Assignment
Scan the records below for the line containing "(∃ ip, ip ∈ valid_hops" and the line containing "destruct (isTrustedProxy proxies". Copy both, plus every line between, exactly.

☆ ☆ ☆ ☆ ☆

(* ===== verification/ClientIP.v ===== *)
(** * Client addresses and rate-limit tiers: [internal/ratelimit/middleware.go]

    The address a request is limited by, the trusted proxy list it depends on, and
    the middleware that applies the tiers.  Headers are plain strings, the empty
    string being an absent header.  The resolved proxy list, a process-wide
    pointer in Go, is an explicit state.  Limiters are shared objects: tiers hold
    indices into a store. *)

From Stdlib Require Import ZArith Lia Ascii String.
From S2P Require Import Prelude GoStr NetIP GoFloat Limiter.

Definition DefaultTrustedProxies : string := "127.0.0.0/8,::1/128".

(** The fields of [http.Request] the code reads. *)
Record Request := mkReq {
  RemoteAddr : string;
  XForwardedFor : string;
  XRealIP : string;
  URLPath : string
}.

(** [net.IP.IsLoopback] *)
Definition IPv6loopback : IP := (replicate 15 0 ++ [1])%Z%list.
Definition IsLoopback (ip : IP) : bool :=
  match To4 ip with
  | Some (a :: _) => (a =? 127)%Z
  | Some [] => false
  | None => bool_decide (ip = IPv6loopback)
  end.

(** [net.IPMask.Size]: a mask that is not ones followed by zeros has size 0. *)
Definition mask_ones (m : list Z) : Z :=
  match find (λ n, bool_decide (mask_bytes (length m) (Z.of_nat n) = m))
          (seq 0 (S (8 * length m))) with
  | Some n => Z.of_nat n
  | None => 0
  end.

Definition overBroadProxyPrefix (network : IPNet) : bool :=
  let ones := mask_ones (NetMask network) in
  if (ones <? 0)%Z then false
  else if IsLoopback (NetAddr network) then false
  else match To4 (NetAddr network) with
       | Some _ => (ones <=? 8)%Z
       | None => (ones <=? 16)%Z
       end.

(** [strings.Trim(value, "[]")] *)
Definition trim_brackets (s : string) : string :=
  let b c := Ascii.eqb c "[" || Ascii.eqb c "]" in trim_right b (trim_left b s).

Section Proxies.
Context `{UnicodeTables}.

(** The loop of [ParseTrustedProxies]; [None] is its error. *)
Fixpoint parse_proxies (entries : list string) (parsed : list IPNet) : option (list IPNet) :=
  match entries with
  | [] => Some parsed
  | entry :: entries =>
      let entry := TrimSpace entry in
      if String.eqb entry "" then parse_proxies entries parsed
      else
        match ParseCIDR entry with
        | None => None
        | Some (_, network) => parse_proxies entries (parsed ++ [network])%list
        end
  end.
Definition ParseTrustedProxies (l : string) : option (list IPNet) :=
  parse_proxies (Split l ",") [].

(** [configureTrustedProxies]: the list to install and the prefixes warned about;
    [raw] is the environment variable, empty when unset. *)
Definition configureTrustedProxies (raw : string) : list IPNet * list IPNet :=
  let raw := if String.eqb raw "" then DefaultTrustedProxies else raw in
  match ParseTrustedProxies raw with
  | Some proxies => (proxies, filter (λ n, overBroadProxyPrefix n = true) proxies)
  | None => (default [] (ParseTrustedProxies DefaultTrustedProxies), [])
  end.

(** The cached configuration: resolved once, then fixed. *)
Definition resolveTrustedProxies (raw : string) (cached : option (list IPNet))
    : option (list IPNet) * list IPNet :=
  match cached with
  | Some nets => (cached, nets)
  | None => let nets := (configureTrustedProxies raw).1 in (Some nets, nets)
  end.

Definition isTrustedProxyIP (proxies : list IPNet) (ip : IP) : bool :=
  existsb (λ network, NetContains network ip) proxies.

Definition parseHeaderIP (value : string) : option IP :=
  let value := TrimSpace value in
  if String.eqb value "" then None
  else
    let value := match SplitHostPort value with Some (host, _) => host | None => value end in
    ParseIP (trim_brackets value).

Definition isTrustedProxy (proxies : list IPNet) (ip : string) : bool :=
  match parseHeaderIP ip with None => false | Some p => isTrustedProxyIP proxies p end.

(** The loop from the right; [valid] is reversed. *)
Fixpoint rightmost_client (proxies : list IPNet) (valid_rev : list IP) : string :=
  match valid_rev with
  | [] => ""
  | ip :: rest =>
      if isTrustedProxyIP proxies ip then rightmost_client proxies rest else IPString ip
  end.

Definition valid_hops (xff : string) : list IP := omap parseHeaderIP (Split xff ",").

Definition clientIPFromXForwardedFor (proxies : list IPNet) (xff : string) : string :=
  rightmost_client proxies (rev (valid_hops xff)).

Definition remote_host (r : Request) : string :=
  match SplitHostPort (RemoteAddr r) with Some (host, _) => host | None => RemoteAddr r end.

Definition ClientIP (proxies : list IPNet) (r : Request) : string :=
  let host := remote_host r in
  if isTrustedProxy proxies host then
    let from_xff := if String.eqb (XForwardedFor r) "" then ""
                    else clientIPFromXForwardedFor proxies (XForwardedFor r) in
    if negb (String.eqb from_xff "") then from_xff
    else if String.eqb (XRealIP r) "" then host
         else match parseHeaderIP (XRealIP r) with Some ip => IPString ip | None => host end
  else host.
End Proxies.

(** ** Tiers *)

Record Tier := mkTier { PathPrefix : string; TierLimiter : nat }.
Record TieredMiddleware := mkTiers { tiers : list Tier; fallback : nat }.

Definition limiterFor (tm : TieredMiddleware) (path : string) : nat :=
  match find (λ t, HasPrefix path (PathPrefix t)) (tiers tm) with
  | Some t => TierLimiter t
  | None => fallback tm
  end.

(** What [Wrap] does with a request: pass it on, or answer 429 with a
    [Retry-After]. *)
Inductive wrapped := Served | TooManyRequests (retryAfter : Z).

Definition Wrap `{UnicodeTables} (tm : TieredMiddleware) (proxies : list IPNet) (now : Z)
    (r : Request) (store : gmap nat Limiter) : gmap nat Limiter * wrapped :=
  let id := limiterFor tm (URLPath r) in
  let ip := ClientIP proxies r in
  let '(l, ok) := Allow ip now (store !! id) in
  let store := match l with Some l => <[id := l]> store | None => store end in
  if ok then (store, Served) else (store, TooManyRequests (retry_after ip l)).

(** ** Properties *)

Section Props.
Context `{UnicodeTables}.

Lemma valid_hops_app a b : valid_hops (a ++ String "," b) = (valid_hops a ++ valid_hops b)%list.
Proof. unfold valid_hops. by rewrite Split_app, omap_app. Qed.

Lemma rightmost_client_app proxies xs ys :
  (∃ ip, ip ∈ xs ∧ isTrustedProxyIP proxies ip = false) →
  rightmost_client proxies (xs ++ ys) = rightmost_client proxies xs.
Proof.
  induction xs as [|x xs IH]; intros (ip & Hin & Ht); [by apply elem_of_nil in Hin|]. cbn.
  destruct (isTrustedProxyIP proxies x) eqn:E; [|done]. apply IH. exists ip. split; [|done].
  apply elem_of_cons in Hin as [->|Hin]; [congruence|done].
Qed.

Lemma rightmost_client_spec proxies xs :
  (Forall (λ ip, isTrustedProxyIP proxies ip = true) xs ∧ rightmost_client proxies xs = "") ∨
  ∃ pre ip post, xs = (pre ++ ip :: post)%list ∧
    Forall (λ i, isTrustedProxyIP proxies i = true) pre ∧
    isTrustedProxyIP proxies ip = false ∧ rightmost_client proxies xs = IPString ip.
Proof.
  induction xs as [|x xs IH]; [left; by split|]. cbn.
  destruct (isTrustedProxyIP proxies x) eqn:E.
  - destruct IH as [[IH1 IH2]|(pre & ip & post & -> & Hp & Ht & Hr)].
    + left. split; [by constructor|done].
    + right. exists (x :: pre), ip, post. split_and!; [done|by constructor|done|done].
  - right. exists [], x, xs. by split_and!.
Qed.

(** The address a request is limited by cannot be forged from the left: when the part of
    X-Forwarded-For written by the proxies, [s], names a hop that is not a trusted
    proxy, whatever a client put in front of it changes nothing, and the address is
    that of the rightmost such hop. *)
Theorem forwarded_for_unforgeable proxies s forged :
  (∃ ip, ip ∈ valid_hops s ∧ isTrustedProxyIP proxies ip = false) →
  clientIPFromXForwardedFor proxies (forged ++ String "," s) =
  clientIPFromXForwardedFor proxies s ∧
  ∃ left ip right, valid_hops s = (left ++ ip :: right)%list ∧
    isTrustedProxyIP proxies ip = false ∧
    Forall (λ i, isTrustedProxyIP proxies i = true) right ∧
    clientIPFromXForwardedFor proxies s = IPString ip.
Proof.
  intros (ip & Hin & Ht). unfold clientIPFromXForwardedFor. rewrite valid_hops_app, rev_app_distr.
  rewrite rightmost_client_app; [|exists ip; by rewrite <-reverse_rev, elem_of_reverse].
  split; [done|].
  destruct (rightmost_client_spec proxies (rev (valid_hops s)))
    as [[Hall _]|(pre & ip' & post & Hs & Hp & Ht' & Hr)].
  - rewrite Forall_forall in Hall. rewrite (Hall ip) in Ht; [done|].
    by rewrite <-reverse_rev, elem_of_reverse.
  - exists (rev post), ip', (rev pre). split_and!; [|done| |done].
    + rewrite <-(rev_involutive (valid_hops s)), Hs, rev_app_distr. cbn. by rewrite <-(assoc_L app).
    + by rewrite <-reverse_rev, reverse_Permutation.
Qed.

(** Headers are believed only from trusted proxies: for any other peer the address is
    the socket's, whatever the headers say; and when every forwarded hop is a proxy
    and no valid X-Real-IP is present, it is the socket's too. *)
Theorem client_ip_fails_closed proxies r :
  (isTrustedProxy proxies (remote_host r) = false → ClientIP proxies r = remote_host r) ∧
  (Forall (λ ip, isTrustedProxyIP proxies ip = true) (valid_hops (XForwardedFor r)) →
   parseHeaderIP (XRealIP r) = None → ClientIP proxies r = remote_host r).
Proof.
  unfold ClientIP. split; [by intros ->|]. intros Hall Hx. rewrite Hx.
  destruct (isTrustedProxy proxies (remote_host r)); [|done].
  assert (clientIPFromXForwardedFor proxies (XForwardedFor r) = "") as ->.
  { unfold clientIPFromXForwardedFor.
    destruct (rightmost_client_spec proxies (rev (valid_hops (XForwardedFor r))))
      as [[_ E]|(pre & ip & post & Hs & _ & Ht & _)]; [done|].
    rewrite Forall_forall in Hall. rewrite (Hall ip) in Ht; [done|].
    rewrite <-elem_of_reverse, reverse_rev, Hs, elem_of_app. right. by left. }
  destruct (String.eqb (XForwardedFor r) ""), (String.eqb (XRealIP r) ""); done.
Qed.
End Props.

(** ** Tiers and configuration *)

Lemma limiterFor_first tm t pre post path :
  tiers tm = (pre ++ t :: post)%list → HasPrefix path (PathPrefix t) = true →
  Forall (λ u, HasPrefix path (PathPrefix u) = false) pre →
  limiterFor tm path = TierLimiter t.
Proof.
  intros Ht Hp Hpre. unfold limiterFor. rewrite Ht. clear Ht.
  induction Hpre as [|u pre Hu _ IH]; cbn; [by rewrite Hp|]. by rewrite Hu.
Qed.

Lemma retry_after_pos key l : (1 <= retry_after key l)%Z.
Proof. unfold retry_after. cbv zeta. destruct (Z.ltb_spec (f_ceil (SecondsUntilNextToken key l)) 1); lia. Qed.

(** The middleware turns a request away only through the limiter of the first tier whose
    prefix matches (or the fallback), with a Retry-After of at least one second, and
    changes no other limiter. *)
Theorem wrap_tiered `{UnicodeTables} tm proxies now r store store' w :
  Wrap tm proxies now r store = (store', w) →
  let id := limiterFor tm (URLPath r) in
  (∀ i, i ≠ id → store' !! i = store !! i) ∧
  store' !! id = (Allow (ClientIP proxies r) now (store !! id)).1 ∧
  (w = Served ↔ (Allow (ClientIP proxies r) now (store !! id)).2 = true) ∧
  (∀ secs, w = TooManyRequests secs → (1 <= secs)%Z).
Proof.
  intros Hw id. unfold Wrap in Hw. fold id in Hw.
  destruct (Allow (ClientIP proxies r) now (store !! id)) as [l ok] eqn:E. cbn [fst snd].
  set (store1 := match l with Some l => <[id := l]> store | None => store end) in Hw.
  assert (store' = store1) as -> by (destruct ok; congruence).
  assert (store1 !! id = l) as Hid.
  { unfold store1. destruct l as [l|]; [apply lookup_insert_eq|].
    unfold Allow in E. destruct (store !! id) as [l0|] eqn:E0; [|done].
    destruct (disabled l0); [done|]. by destruct (Allow_locked _ _ l0). }
  split; [|split; [done|split]].
  - intros i Hi. unfold store1. destruct l; [by rewrite lookup_insert_ne|done].
  - destruct ok; injection Hw as <-; split; congruence.
  - intros secs Hs. destruct ok; [congruence|]. injection Hw as Hw. rewrite Hs in Hw. injection Hw as <-. apply retry_after_pos.
Qed.

(** A malformed proxy list never widens the trust boundary: the list installed is then the
    loopback default, and without a configured list it is the default too. *)
Theorem trusted_proxies_fail_closed `{UnicodeTables} raw :
  ParseTrustedProxies (if String.eqb raw "" then DefaultTrustedProxies else raw) = None ∨ raw = "" →
  resolveTrustedProxies raw None =
  let nets := default [] (ParseTrustedProxies DefaultTrustedProxies) in (Some nets, nets).
Proof.
  intros Hr. unfold resolveTrustedProxies, configureTrustedProxies.
  destruct Hr as [Hr| ->]; [by rewrite Hr|]. cbn [String.eqb].
  by destruct (ParseTrustedProxies DefaultTrustedProxies).
Qed.

(** ** Witnesses *)

Module Examples.
#[local] Instance ex_tables : UnicodeTables := ascii_tables.
Definition proxies : list IPNet := default [] (ParseTrustedProxies "127.0.0.0/8, 172.18.0.0/16").

Lemma forwarded_for_unforgeable_witness :
  clientIPFromXForwardedFor proxies ("6.6.6.6" ++ String "," "203.0.113.9, 172.18.0.3") =
  clientIPFromXForwardedFor proxies "203.0.113.9, 172.18.0.3" ∧
  ∃ left ip right, valid_hops "203.0.113.9, 172.18.0.3" = (left ++ ip :: right)%list ∧
    isTrustedProxyIP proxies ip = false ∧
    Forall (λ i, isTrustedProxyIP proxies i = true) right ∧
    clientIPFromXForwardedFor proxies "203.0.113.9, 172.18.0.3" = IPString ip.
Proof.
  refine (forwarded_for_unforgeable proxies "203.0.113.9, 172.18.0.3" "6.6.6.6" _).
  exists (v4InV6Prefix ++ [203; 0; 113; 9]%Z)%list. split; [|vm_compute; reflexivity].
  assert (valid_hops "203.0.113.9, 172.18.0.3" =
    [v4InV6Prefix ++ [203; 0; 113; 9]%Z; v4InV6Prefix ++ [172; 18; 0; 3]%Z]%list) as ->
    by (vm_compute; reflexivity).
  by left.
Defined.

Definition store0 : gmap nat Limiter := {[0 := NewWithMaxKeys (f_of_Z 60) 1 8]}.
Definition req := mkReq "203.0.113.9:4242" "10.0.0.1" "" "/v1/check".
Definition wrapped1 := Wrap (mkTiers [mkTier "/v1/" 0] 1) proxies 0 req store0.

Lemma wrap_tiered_witness :
  let id := 0 in
  (∀ i, i ≠ id → wrapped1.1 !! i = store0 !! i) ∧
  wrapped1.1 !! id = (Allow (ClientIP proxies req) 0 (store0 !! id)).1 ∧
  (Served = Served ↔ (Allow (ClientIP proxies req) 0 (store0 !! id)).2 = true) ∧
  (∀ secs, Served = TooManyRequests secs → (1 <= secs)%Z).
Proof.
  refine (wrap_tiered (mkTiers [mkTier "/v1/" 0] 1) proxies 0 req store0 wrapped1.1 Served
            (result_of wrapped1 _ _)).
  vm_compute. reflexivity.
Defined.

Lemma trusted_proxies_fail_closed_witness :
  resolveTrustedProxies "172.18.0.0/16, oops" None =
  let nets := default [] (ParseTrustedProxies DefaultTrustedProxies) in (Some nets, nets).
Proof.
  refine (trusted_proxies_fail_closed "172.18.0.0/16, oops" _). left. vm_compute. reflexivity.
Defined.

(** The second property has a hypothesis inside each conjunct. *)
Lemma client_ip_fails_closed_witness : ClientIP proxies req = "203.0.113.9".
Proof.
  destruct (client_ip_fails_closed proxies req) as [Hc _].
  rewrite Hc; vm_compute; reflexivity.
Defined.

Example broad : overBroadProxyPrefix (mkNet [10; 0; 0; 0]%Z [255; 0; 0; 0]%Z) = true
  ∧ overBroadProxyPrefix (mkNet [127; 0; 0; 0]%Z [255; 0; 0; 0]%Z) = false
  ∧ overBroadProxyPrefix (mkNet [172; 18; 0; 0]%Z [255; 255; 0; 0]%Z) = false.
Proof. by vm_compute. Qed.
End Examples.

☆ ☆ ☆ ☆ ☆

Response area
  (∃ ip, ip ∈ valid_hops s ∧ isTrustedProxyIP proxies ip = false) →
  clientIPFromXForwardedFor proxies (forged ++ String "," s) =
  clientIPFromXForwardedFor proxies s ∧
  ∃ left ip right, valid_hops s = (left ++ ip :: right)%list ∧
    isTrustedProxyIP proxies ip = false ∧
    Forall (λ i, isTrustedProxyIP proxies i = true) right ∧
    clientIPFromXForwardedFor proxies s = IPString ip.
Proof.
  intros (ip & Hin & Ht). unfold clientIPFromXForwardedFor. rewrite valid_hops_app, rev_app_distr.
  rewrite rightmost_client_app; [|exists ip; by rewrite <-reverse_rev, elem_of_reverse].
  split; [done|].
  destruct (rightmost_client_spec proxies (rev (valid_hops s)))
    as [[Hall _]|(pre & ip' & post & Hs & Hp & Ht' & Hr)].
  - rewrite Forall_forall in Hall. rewrite (Hall ip) in Ht; [done|].
    by rewrite <-reverse_rev, elem_of_reverse.
  - exists (rev post), ip', (rev pre). split_and!; [|done| |done].
    + rewrite <-(rev_involutive (valid_hops s)), Hs, rev_app_distr. cbn. by rewrite <-(assoc_L app).
    + by rewrite <-reverse_rev, reverse_Permutation.
Qed.

(** Headers are believed only from trusted proxies: for any other peer the address is
    the socket's, whatever the headers say; and when every forwarded hop is a proxy
    and no valid X-Real-IP is present, it is the socket's too. *)
Theorem client_ip_fails_closed proxies r :
  (isTrustedProxy proxies (remote_host r) = false → ClientIP proxies r = remote_host r) ∧
  (Forall (λ ip, isTrustedProxyIP proxies ip = true) (valid_hops (XForwardedFor r)) →
   parseHeaderIP (XRealIP r) = None → ClientIP proxies r = remote_host r).
Proof.
  unfold ClientIP. split; [by intros ->|]. intros Hall Hx. rewrite Hx.
  destruct (isTrustedProxy proxies (remote_host r)); [|done].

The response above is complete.